A Stamford Bridge, però, non c'è proprio storia: il Chelsea vince 6-0 e mette improvvisamente a nudo tutte le problematiche del City. La squadra di Eriksson chiude comunque il girone d'andata con un ottimo 5° posto, nonostante la delusione per la sconfitta nei quarti di Coppa di Lega contro il Tottenham e la rabbia dei tifosi per l'eliminazione in FA Cup per mano di una squadra di Championship (Serie B), lo Sheffield United. Ma il peggio deve ancora venire e si manifesta con un girone di ritorno disastroso, nel quale il Manchester City vince appena cinque partite, riuscendo però a bissare clamorosamente la vittoria nel derby con lo United futuro campione, 2-1 all'Old Trafford, con reti di Vassell e Benjani.

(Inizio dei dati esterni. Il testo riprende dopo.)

(** X20: [upsertUserContext] returns the row it leaves stored for the user:
    it carries the given store and notification flag and the current time as
    update time, keeps the creation time of an existing row (a new row gets
    the current time), and the rows of other users and all orders are
    untouched; the route turns a missing notification flag into "enabled". *)
Theorem upsertUserContext_stores_row W u s n st :
  exists row st',
    upsertUserContext W u s n st = (Return (Some row), st')
    /\ getUserContext u (db st') = Some row
    /\ ctx_storeId row = s
    /\ notificationsEnabled row = n
    /\ ctx_updatedAt row = toISOString_at W (tick st)
    /\ ctx_createdAt row
       = match getUserContext u (db st) with
         | Some old => ctx_createdAt old
         | None => toISOString_at W (tick st)
         end
    /\ (forall u', u' <> u -> getUserContext u' (db st') = getUserContext u' (db st))
    /\ orders (db st') = orders (db st)
    /\ (post_user_context W u s None st).2
       = (post_user_context W u s (Some true) st).2.
Proof.
  unfold upsertUserContext, getUserContext. rewrite bind_new_Date, bind_query.
  cbn [db with_tick].
  destruct (user_contexts (db st) !! u) as [old|] eqn:Hold;
    cbn [fmap option_fmap option_map]; rewrite bind_exec, query_run;
    cbn [db with_db with_tick with_user_contexts user_contexts orders];
    rewrite ?Hold, ?lookup_insert_eq; cbn [fmap option_fmap option_map];
    (eexists _, _; split; [reflexivity|]);
    cbn [db with_db with_tick with_user_contexts user_contexts orders];
    rewrite ?Hold, ?lookup_insert_eq; cbn; repeat split; try done;
    intros u' Hne; by rewrite lookup_insert_ne.
Qed.

(** ** services/upsellService.ts *)

Lemma find_by_category_spec catId m :
  find_by_category catId = Some m -> m ∈ serverMenuItems /\ categoryId m = catId.
Proof.
  unfold find_by_category. intros Hfind. apply List.find_some in Hfind as [Hin Heq].
  split; [by apply list_elem_of_In|]. by apply String.eqb_eq.
Qed.

Lemma find_by_id_spec itemId m :
  find_by_id itemId = Some m -> m ∈ serverMenuItems /\ menu_id m = itemId.
Proof.
  unfold find_by_id. intros Hfind. apply List.find_some in Hfind as [Hin Heq].
  split; [by apply list_elem_of_In|]. by apply String.eqb_eq.
Qed.

(** What both loops keep: at most three results, all good, whose
    categories are exactly the used ones, without repetition. *)
Definition upsell_inv (cart : list string) (results : list UpsellItem)
    (used : list string) : Prop :=
  (length results <= 3)%nat
  /\ Forall (good_suggestion cart) results
  /\ used = map up_categoryId results
  /\ NoDup used.

Lemma suggest_from_stats_inv cart suggested results used :
  NoDup suggested ->
  (forall c, c ∈ suggested -> c ∉ used) ->
  (length results < 3)%nat ->
  upsell_inv cart results used ->
  upsell_inv cart (suggest_from_stats cart suggested results used).1
                  (suggest_from_stats cart suggested results used).2.
Proof.
  revert results used.
  induction suggested as [|catId rest IH]; intros results used Hnd Hfresh Hlen Hinv;
    [done|].
  apply NoDup_cons in Hnd as [Hnotin Hnd]. cbn [suggest_from_stats].
  assert (Hfresh' : forall c, c ∈ rest -> c ∉ used).
  { intros c Hc. apply Hfresh. by apply list_elem_of_further. }
  case_bool_decide as Hcart; [by apply IH|].
  destruct (find_by_category catId) as [item|] eqn:Hfind.
  - apply find_by_category_spec in Hfind as [Hin Hcat].
    destruct Hinv as (Hle & Hgood & Hused & Hnodup).
    assert (Hinv' : upsell_inv cart
              (mkUpsellItem (menu_id item) (menu_name item) (price item) catId :: results)
              (catId :: used)).
    { split; [cbn; lia|]. split; [|split].
      - constructor; [|done]. split; [done|]. by exists item.
      - cbn. by rewrite Hused.
      - apply NoDup_cons. split; [|done]. apply Hfresh, list_elem_of_here. }
    destruct (3 <=? length (_ :: results))%nat eqn:Hfull; [done|].
    apply Nat.leb_gt in Hfull. apply IH; try done.
    intros c Hc [->|Hu]%elem_of_cons; [done|]. by apply (Hfresh' c).
  - destruct (3 <=? length results)%nat; [done|]. by apply IH.
Qed.

Lemma suggest_static_inv cart ids results used :
  upsell_inv cart results used ->
  upsell_inv cart (suggest_static cart ids results used)
             (map up_categoryId (suggest_static cart ids results used)).
Proof.
  revert results used. induction ids as [|itemId rest IH]; intros results used Hinv.
  - cbn. destruct Hinv as (Hle & Hgood & Hused & Hnodup). by rewrite <- Hused.
  - cbn [suggest_static].
    destruct (3 <=? length results)%nat eqn:Hfull.
    { destruct Hinv as (Hle & Hgood & Hused & Hnodup). by rewrite <- Hused. }
    apply Nat.leb_gt in Hfull.
    destruct (find_by_id itemId) as [item|] eqn:Hfind; [|by apply IH].
    apply find_by_id_spec in Hfind as [Hin Hid].
    case_bool_decide as Hcart; [by apply IH|].
    case_bool_decide as Hused'; [by apply IH|].
    apply IH. destruct Hinv as (Hle & Hgood & Hused & Hnodup).
    split; [cbn; lia|]. split; [|split].
    + constructor; [|done]. split; [done|]. by exists item.
    + cbn. by rewrite Hused.
    + by apply NoDup_cons.
Qed.

(** X21: whatever rows the co-occurrence query returned (without
    repetition), [getUpsellSuggestions] returns at most three items; each is
    a menu item with its own id, name, price and category; none is from a
    category of the cart; and no two are from the same category. *)
Theorem getUpsellSuggestions_sound cart rows :
  NoDup rows ->
  (length (getUpsellSuggestions cart rows) <= 3)%nat
  /\ Forall (good_suggestion cart) (getUpsellSuggestions cart rows)
  /\ NoDup (map up_categoryId (getUpsellSuggestions cart rows)).
Proof.
  intros Hnd. unfold getUpsellSuggestions.
  assert (Hnd' : NoDup (getTopCoOccurringCategories cart rows)).
  { unfold getTopCoOccurringCategories. destruct (length cart =? 0)%nat; [constructor|].
    apply NoDup_ListNoDup, List.NoDup_filter. by apply NoDup_ListNoDup. }
  set (suggested := getTopCoOccurringCategories cart rows) in *.
  assert (Hfirst : upsell_inv cart (suggest_from_stats cart suggested [] []).1
                              (suggest_from_stats cart suggested [] []).2).
  { apply suggest_from_stats_inv; [done|intros c _; apply not_elem_of_nil|cbn; lia|].
    split; [cbn; lia|]. split; [constructor|]. split; [done|constructor]. }
  destruct (suggest_from_stats cart suggested [] []) as [results used]. cbn [fst snd] in *.
  assert (Hfinal : upsell_inv cart
            (if (length results <? 3)%nat
             then suggest_static cart STATIC_UPSELL_IDS results used else results)
            (map up_categoryId
               (if (length results <? 3)%nat
                then suggest_static cart STATIC_UPSELL_IDS results used else results))).
  { destruct (length results <? 3)%nat; [by apply suggest_static_inv|].
    destruct Hfirst as (Hle & Hgood & Hused & Hnodup). by rewrite <- Hused. }
  destruct Hfinal as (Hle & Hgood & _ & Hnodup).
  split; [by rewrite length_rev|]. split.
  - by apply Forall_rev.
  - rewrite map_rev. by apply NoDup_ListNoDup, List.NoDup_rev, NoDup_ListNoDup.
Qed.

Lemma getUpsellSuggestions_sound_witness :
  NoDup ["kall_dryck"; "toppings"]
  /\ getUpsellSuggestions ["varm_mat"] ["kall_dryck"; "toppings"]
     = [mkUpsellItem "fountain_drink" "Dryck i mugg" 10 "kall_dryck";
        mkUpsellItem "onion" "Rostad lök" 2 "toppings";
        mkUpsellItem "kanelbulle" "Kanelbulle" 5 "fika_glass"]
  /\ Forall (good_suggestion ["varm_mat"])
            (getUpsellSuggestions ["varm_mat"] ["kall_dryck"; "toppings"]).
Proof.
  assert (H : NoDup ["kall_dryck"; "toppings"]).
  { apply NoDup_cons. split; [|apply NoDup_singleton].
    intros Hin%list_elem_of_In. simpl in Hin. by destruct Hin as [[=]|[]]. }
  pose proof (getUpsellSuggestions_sound ["varm_mat"] ["kall_dryck"; "toppings"] H)
    as (_ & Hgood & _).
  split; [exact H|]. split; [vm_compute; reflexivity|exact Hgood].
Defined.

Paradossalmente, nonostante l'infinito numero di attaccanti in rosa, il vero problema del City di quell'anno è proprio la mancanza di un trascinatore offensivo. Giocano più o meno tutti, ma a segnare sono in pochi. Il capocannoniere stagionale del resto è Elano, che punta non è, con 8 reti. Lì davanti si alternano Darius Vassell - il migliore di tutti con 6 goal in 32 partiteRolando Bianchi (che si ferma a 5),Benjani, Emile Mpenza, Samaras, Caicedo e pure un 17enne Daniel Sturridge. Il più sfortunato è Bojinov, che si rompe subito il crociato e mette insieme appena 50 minuti in tutta la stagione. E anche in porta i cambi non mancano: il titolare è Hart, ma durante la stagione giocano pure l'ex Juve Isaksson e il figlio d'arte Kasper Schmeichel. Da segnalare anche la presenza di alcune vecchie conoscenze del calcio italiano come Ousmane Dabo, ceduto a gennaio alla Lazio senza aver praticamente mai giocato, e Micah Richards, a quei tempi uno dei migliori prospetti del calcio inglese.

Alla fine il City conclude il campionato al nono posto, qualificandosi in Europa League solo grazie tanto caro ranking fair play, ma l'ultima partita della stagione, che poi è anche l'ultima partita del Manchester City pre-sceicchi, coincide con un'umiliazione dalla portata storica. I Citizens vengono infatti travolti 8-1 (no, non è un errore, ne hanno presi otto!) dal Middlesborugh. Dopo questa sberla il vecchio City lascia spazio al nuovo City, quello firmato Abu Dhabi United Group, che nell'estate del 2008 dà il via al suo ambizioso progetto con l'acquisto record di Robinho e quelli di Jo, Bellamy, Nigel De Jong, Wright-Phillips, Bridge, Given, Kompany e Zabaleta per un totale di 157 milioni di euro spesi

Micah Richards e Joe Hart saranno gli unici superstiti di quel Manchester City a conquistare il titolo nel 2012 dopo 44 anni di astinenza, con Roberto Mancini in panchina. Anche in questo caso c'è voluto un tecnico italiano, come Ancelotti a Parigi, per tornare ad essere finalmente vincenti.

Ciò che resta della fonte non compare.